By the time of the volleyball team's success, the outspoken-some say abrasiveAriel had had a falling out with the Olympic committee. He suspected the committee was planning to modify his software without his approval. So he complained-loudly. The committee solved matters by virtually booting Ariel out of the camp.
Nonetheless, the USOC (now located in Colorado Springs) executes Ariel's mandate with gusto. According to Gary Schierman, a researcher at the training camp's biomechanics lab, high-speed film, Ariel-like digitizing equipment, and a host of new auxiliary systems are basic tools for training an athletic elite.

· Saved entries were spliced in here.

(* ===== verification/DeviceUdpSpec.v ===== *)
(** * tun2socks: which packets of the device are taken as UDP

    The packets that [process_device_udp_packet] accepts, described on the wire,
    and the packets that [udpgw_client_handler_received] builds. *)
From S2P Require Import Prelude Encrypt BadvpnMisc DeviceUdp.
#[local] Open Scope Z_scope.

(** A DNS query: the message is not a response, its response code is 0 and it
    has no answer and no authority records. *)
Definition dns_query (p : list Z) : bool :=
  (12 <=? zlen p) && (nth 2 p 0 <? 128) && (nth 3 p 0 mod 16 =? 0) && bool_decide (take 4 (drop 6 p) = [0; 0; 0; 0]).

(** An IPv4 packet with header [ip] and options, a UDP datagram with header [udp]
    and [payload], both checksums right, possibly followed by bytes that no
    length covers. *)
Record udp4_packet (m : list Z) (ip : ipv4_header) (opts : list Z) (udp : udp_header) (payload stray : list Z) : Prop := {
  u4_packet : m = enc_ipv4_header ip ++ opts ++ enc_udp_header udp ++ payload ++ stray;
  u4_ip : ip4_ok ip;
  u4_udp : udp_ok udp;
  u4_version : 4 * (version4_ihl4 ip - 64) = 20 + zlen opts ∧ version4_ihl4 ip < 80;
  u4_protocol : protocol ip = 17;
  u4_total : 20 + zlen opts + 8 + zlen payload ≤ total_length ip ≤ zlen m;
  u4_length : udp_length udp = 8 + zlen payload;
  u4_ipsum : rfc1071_valid (enc_ipv4_header ip ++ opts);
  u4_udpsum : rfc1071_valid (pseudo4 (source_address ip) (destination_address ip) (8 + zlen payload) ++ enc_udp_header udp ++ payload) }.

Record udp6_packet (m : list Z) (ip : ipv6_header) (udp : udp_header) (payload stray : list Z) : Prop := {
  u6_packet : m = enc_ipv6_header ip ++ enc_udp_header udp ++ payload ++ stray;
  u6_ip : ip6_ok ip;
  u6_udp : udp_ok udp;
  u6_version : 96 ≤ version4_tc4 ip < 112;
  u6_next : next_header ip = 17;
  u6_total : 8 + zlen payload ≤ payload_length ip ≤ zlen m - 40;
  u6_length : udp_length udp = 8 + zlen payload;
  u6_udpsum : rfc1071_valid (pseudo6 (source6 ip) (destination6 ip) (8 + zlen payload) ++ enc_udp_header udp ++ payload) }.

(** ** Reading at the front of what is left *)
Lemma mread_at a b c off n : off = zlen a → n = zlen b → mread (a ++ b ++ c) off n = Ret b.
Proof. intros -> ->. apply mread_app. Qed.

Lemma mread_front b c n : n = zlen b → mread (b ++ c) 0 n = Ret b.
Proof. intros ->. apply mread_prefix. Qed.

Lemma split_front (l : list Z) n : 0 ≤ n ≤ zlen l → ∃ a b, l = a ++ b ∧ zlen a = n.
Proof.
  intros Hn. exists (take (Z.to_nat n) l), (drop (Z.to_nat n) l). rewrite take_drop, length_take. split; [done|lia].
Qed.

Lemma app_same (a a' b b' : list Z) : a ++ b = a' ++ b' → zlen a = zlen a' → a = a' ∧ b = b'.
Proof. intros E Hl. by apply app_inj_1; [lia|]. Qed.

Lemma enc_ipv4_inj h h' : ip4_ok h → ip4_ok h' → enc_ipv4_header h = enc_ipv4_header h' → h = h'.
Proof. intros H H' E. apply dec_enc_ipv4 in H, H'. rewrite E in H. congruence. Qed.
Lemma enc_ipv6_inj h h' : ip6_ok h → ip6_ok h' → enc_ipv6_header h = enc_ipv6_header h' → h = h'.
Proof. intros H H' E. apply dec_enc_ipv6 in H, H'. rewrite E in H. congruence. Qed.
Lemma enc_udp_inj h h' : udp_ok h → udp_ok h' → enc_udp_header h = enc_udp_header h' → h = h'.
Proof. intros H H' E. apply dec_enc_udp in H, H'. rewrite E in H. congruence. Qed.

Lemma enc_udp_bytes h : udp_ok h → bytes_ok (enc_udp_header h) ∧ zlen (enc_udp_header h) = 8.
Proof. intros [Hs Hd _]. destruct h. by apply udp_header_bytes. Qed.

(** ** The UDP header *)

(** Parsing the UDP part at the end of [a]: the datagram is there, or the packet
    holds no datagram at this place. *)
Lemma udp_check_cases a r data_len : bytes_ok r → data_len ≤ zlen r →
  (udp_check (a ++ r) (zlen a) data_len = Ret None ∧
   ∀ udp payload stray, r = enc_udp_header udp ++ payload ++ stray → udp_ok udp → udp_length udp = 8 + zlen payload → data_len < 8 + zlen payload) ∨
  ∃ udp payload stray, r = enc_udp_header udp ++ payload ++ stray ∧ udp_ok udp ∧ udp_length udp = 8 + zlen payload ∧ 8 + zlen payload ≤ data_len ∧
    udp_check (a ++ r) (zlen a) data_len = Ret (Some (udp, zlen a + 8, zlen payload)).
Proof.
  intros Hr Hd. unfold udp_check, sizeof_udp_header. destruct (Z.ltb_spec data_len 8).
  { left. split; [done|]. intros. lia. }
  destruct (split_front r 8) as (b & r1 & -> & Hb); [lia|]. apply bytes_ok_app in Hr as [Hb0 Hr1].
  rewrite mread_at by done. rewrite bind_Ret. destruct (dec_udp_ok b Hb0 Hb) as (h & -> & Hh & <-). rewrite bind_Ret.
  assert (Hu : ∀ udp payload stray, enc_udp_header h ++ r1 = enc_udp_header udp ++ payload ++ stray → udp_ok udp → h = udp ∧ r1 = payload ++ stray).
  { intros udp p st E Hok. apply app_same in E as [E ->]; [|by rewrite Hb, (proj2 (enc_udp_bytes _ Hok))]. by apply enc_udp_inj in E. }
  destruct (Z.ltb_spec (udp_length h) 8).
  { left. split; [done|]. intros udp p st E Hok Hl. apply Hu in E as [-> _]; [|done]. lia. }
  destruct (Z.ltb_spec (8 + (data_len - 8)) (udp_length h)).
  { left. split; [done|]. intros udp p st E Hok Hl. apply Hu in E as [-> _]; [|done]. lia. }
  right. rewrite length_app in Hd. destruct (split_front r1 (udp_length h - 8)) as (p & st & -> & Hp); [lia|].
  exists h, p, st. split_and!; try done; try lia. by rewrite <- Hp.
Qed.

(** ** The IP headers *)
Lemma version_ihl h : is_byte (version4_ihl4 h) →
  IPV4_GET_VERSION h = version4_ihl4 h / 16 ∧ IPV4_GET_IHL h = version4_ihl4 h mod 16.
Proof.
  unfold is_byte, IPV4_GET_VERSION, IPV4_GET_IHL. generalize (version4_ihl4 h) as v. intros v Hv. split.
  - apply Z.bits_inj'. intros n Hn. change 16 with (2 ^ 4). rewrite <- Z.shiftr_div_pow2 by lia.
    rewrite !Z.shiftr_spec, Z.land_spec by lia. destruct (Z.ltb_spec n 4).
    + replace (Z.testbit 0xF0 (n + 4)) with true; [by rewrite andb_true_r|].
      assert (Hc : n = 0 ∨ n = 1 ∨ n = 2 ∨ n = 3) by lia. by destruct Hc as [->|[->|[->| ->]]].
    + rewrite (Z.bits_above_log2 v (n + 4)); [done|lia|]. destruct (Z.eq_dec v 0) as [->|]; [cbn; lia|]. apply Z.log2_lt_pow2; [lia|].
      assert (2 ^ 8 ≤ 2 ^ (n + 4)) by (apply Z.pow_le_mono_r; lia). lia.
  - rewrite Z.shiftr_0_r. change 0x0F with (Z.ones 4). by rewrite Z.land_ones by lia.
Qed.

Definition ip4_shape (ip : ipv4_header) (opts : list Z) (size : Z) : Prop :=
  ip4_ok ip ∧ 4 * (version4_ihl4 ip - 64) = 20 + zlen opts ∧ version4_ihl4 ip < 80 ∧ 20 + zlen opts ≤ total_length ip ≤ size ∧
  rfc1071_valid (enc_ipv4_header ip ++ opts) ∧ checksum ip ≠ UINT16_MAX.

Lemma ipv4_check_cases m : bytes_ok m →
  (ipv4_check m 0 (zlen m) = Ret None ∧ ∀ ip opts r, m = enc_ipv4_header ip ++ opts ++ r → ¬ ip4_shape ip opts (zlen m)) ∨
  ∃ ip opts r, m = enc_ipv4_header ip ++ opts ++ r ∧ ip4_shape ip opts (zlen m) ∧
    ipv4_check m 0 (zlen m) = Ret (Some (ip, 20 + zlen opts, total_length ip - (20 + zlen opts))).
Proof.
  intros Hm. unfold ipv4_check, sizeof_ipv4_header. destruct (Z.ltb_spec (zlen m) 20).
  { left. split; [done|]. intros ip opts r _ (_ & _ & _ & Ht & _). lia. }
  destruct (split_front m 20) as (b & r0 & -> & Hb); [lia|]. apply bytes_ok_app in Hm as [Hb0 Hr0].
  rewrite mread_front by done. rewrite bind_Ret. destruct (dec_ipv4_ok b Hb0 Hb) as (h & -> & Hh & <-). rewrite bind_Ret.
  assert (Hu : ∀ ip opts r, enc_ipv4_header h ++ r0 = enc_ipv4_header ip ++ opts ++ r → ip4_ok ip → h = ip ∧ r0 = opts ++ r).
  { intros ip opts r E Hok. apply app_same in E as [E ->]; [|by rewrite Hb, (proj2 (enc_ipv4_bytes _ Hok))]. by apply enc_ipv4_inj in E. }
  set (size := zlen (enc_ipv4_header h ++ r0)) in *. assert (Hsize : size = 20 + zlen r0) by (unfold size; rewrite length_app, Nat2Z.inj_add, Hb; done).
  pose proof (proj1 (ip4_bytes _ Hh)) as Hv. destruct (version_ihl h Hv) as [-> ->]. unfold is_byte in Hv.
  pose proof (Z.div_mod (version4_ihl4 h) 16 ltac:(lia)) as Hdm. pose proof (Z.mod_pos_bound (version4_ihl4 h) 16 ltac:(lia)) as Hmb.
  rewrite (u16_small (version4_ihl4 h mod 16 * 4)) by lia.
  destruct (Z.eqb_spec (version4_ihl4 h / 16) 4) as [Hd|Hd]; cbn [negb].
  2: { left. split; [done|]. intros ip opts r E (Hok & Hw & Hlt & _). apply Hu in E as [<- _]; [|done].
       destruct Hd. symmetry. apply Z.div_unique with (version4_ihl4 h - 64); lia. }
  destruct (Z.ltb_spec (version4_ihl4 h mod 16 * 4) 20).
  { left. split; [done|]. intros ip opts r E (Hok & Hw & Hlt & _). apply Hu in E as [<- _]; [|done]. lia. }
  destruct (Z.ltb_spec size (version4_ihl4 h mod 16 * 4)).
  { left. split; [done|]. intros ip opts r E (Hok & Hw & Hlt & Ht & _). apply Hu in E as [<- _]; [|done]. lia. }
  destruct (Z.ltb_spec (total_length h) (version4_ihl4 h mod 16 * 4)).
  { left. split; [done|]. intros ip opts r E (Hok & Hw & Hlt & Ht & _). apply Hu in E as [<- _]; [|done]. lia. }
  destruct (Z.ltb_spec size (total_length h)).
  { left. split; [done|]. intros ip opts r E (Hok & Hw & Hlt & Ht & _). apply Hu in E as [<- _]; [|done]. lia. }
  destruct (split_front r0 (version4_ihl4 h mod 16 * 4 - 20)) as (opts & r & -> & Ho); [lia|]. apply bytes_ok_app in Hr0 as [Hop Hr].
  rewrite (mread_at (enc_ipv4_header h) opts r) by lia. rewrite bind_Ret.
  destruct (ipv4_checksum_ok h opts Hh Hop) as (c & -> & _ & Hiff); [|lia|lia|].
  { rewrite Ho. replace (version4_ihl4 h mod 16 * 4 - 20) with ((version4_ihl4 h mod 16 * 2 - 10) * 2) by lia. by apply Z.mod_mul. }
  rewrite bind_Ret. destruct (Z.eqb_spec (checksum h) c) as [Hc|Hc]; cbn [negb].
  - right. exists h, opts, r. destruct (proj1 Hiff Hc) as [Hrfc Hne]. split; [done|]. split; [unfold ip4_shape; parts; done || lia|].
    replace (version4_ihl4 h mod 16 * 4) with (20 + zlen opts) by lia. done.
  - left. split; [done|]. intros ip opts' r' E (Hok & Hw & Hlt & Ht & Hrfc & Hne). apply Hu in E as [<- E]; [|done].
    apply app_same in E as [-> _]; [|lia]. by apply Hc, Hiff.
Qed.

As might be expected, the Olympic biomechanics lab is a sort of technological arcade. Wherever you look, computers dominate. In one area of the room, embedded in the floor, are a set of one-and-a-half-foot-long electronic sheets called force plates. As an athlete goes through the motions of his sport, a computer records forces moving forward, backward, up, down, and side to side. In another corner, competitors attach 14 tiny sensors to the soles of their feet. Wires carry data from the sensors to small computers worn by the athletes, yielding more information on forces generated by their feet.
Perhaps the most important new development in the lab, says Schierman, is the use of computers to visually depict the biomechanics of movement in real time-as it occurs. A system known as Selspot, for instance, employs an infrared camera and a set of light-emitting diodes attached to the athlete's body. The camera picks up light from the diodes and feeds an image directly into the computer.
Videotape, another important tool. can't yet capture as much detail as film. But Schierman notes that it can be played back immediately, without waiting to be developed.
And like the signals from light-emitting diodes, video signals can be fed directly into the computer, eliminating the tedious process of digitizing every frame with a sonic pen, This allows athletes to correct errors in seconds instead of waiting days for film.
According to Chuck Dillman, head of biomechanics and sports science at Colorado Springs, this new technology was one reason for America's recent avalanche of Olympic silver and gold. He sees at least as much importance, though, in the achievements of little-known decathalon competitor Jim Wooding, who won no medals in L.A. Like all decathletes, who compete in ten sports. Wooding had strong and weak events, but he had special problems with the pole vault. "Our computer showed that his pole vaulting angle had to be higher just before takeoff and that he had to increase his speed," Dillman says. Working closely with his coach, Michael Bozeman, Wooding took the advice and quickly went from thirteenth to third in the country, taking seventh at the L.A. games.
Wooding's success is noteworthy, says Dillman, because it was based in part on a computer program developed last year by Peter McGinnis, then a staff researcher. McGinnis, Dillman explains, modeled in infinitesimal detail all the techniques of the world's best vaulters, building a composite program that instantly compares today's competitors with the pole-vaulting ideal. The program breaks the body into three segments, calculating force and motion for each. As an athlete watches his performance on the screen, he can see precisely where his body mechanics depart from perfection.
This kind of precision, Dillman adds, will be extended to athletes in a slew of other sports before the 1988 Olympics in Seoul, South Korea. Already, programmers at Colorado Springs are working on similar models for the long jump, the javelin throw. speed skating, figure skating, and ski jumping.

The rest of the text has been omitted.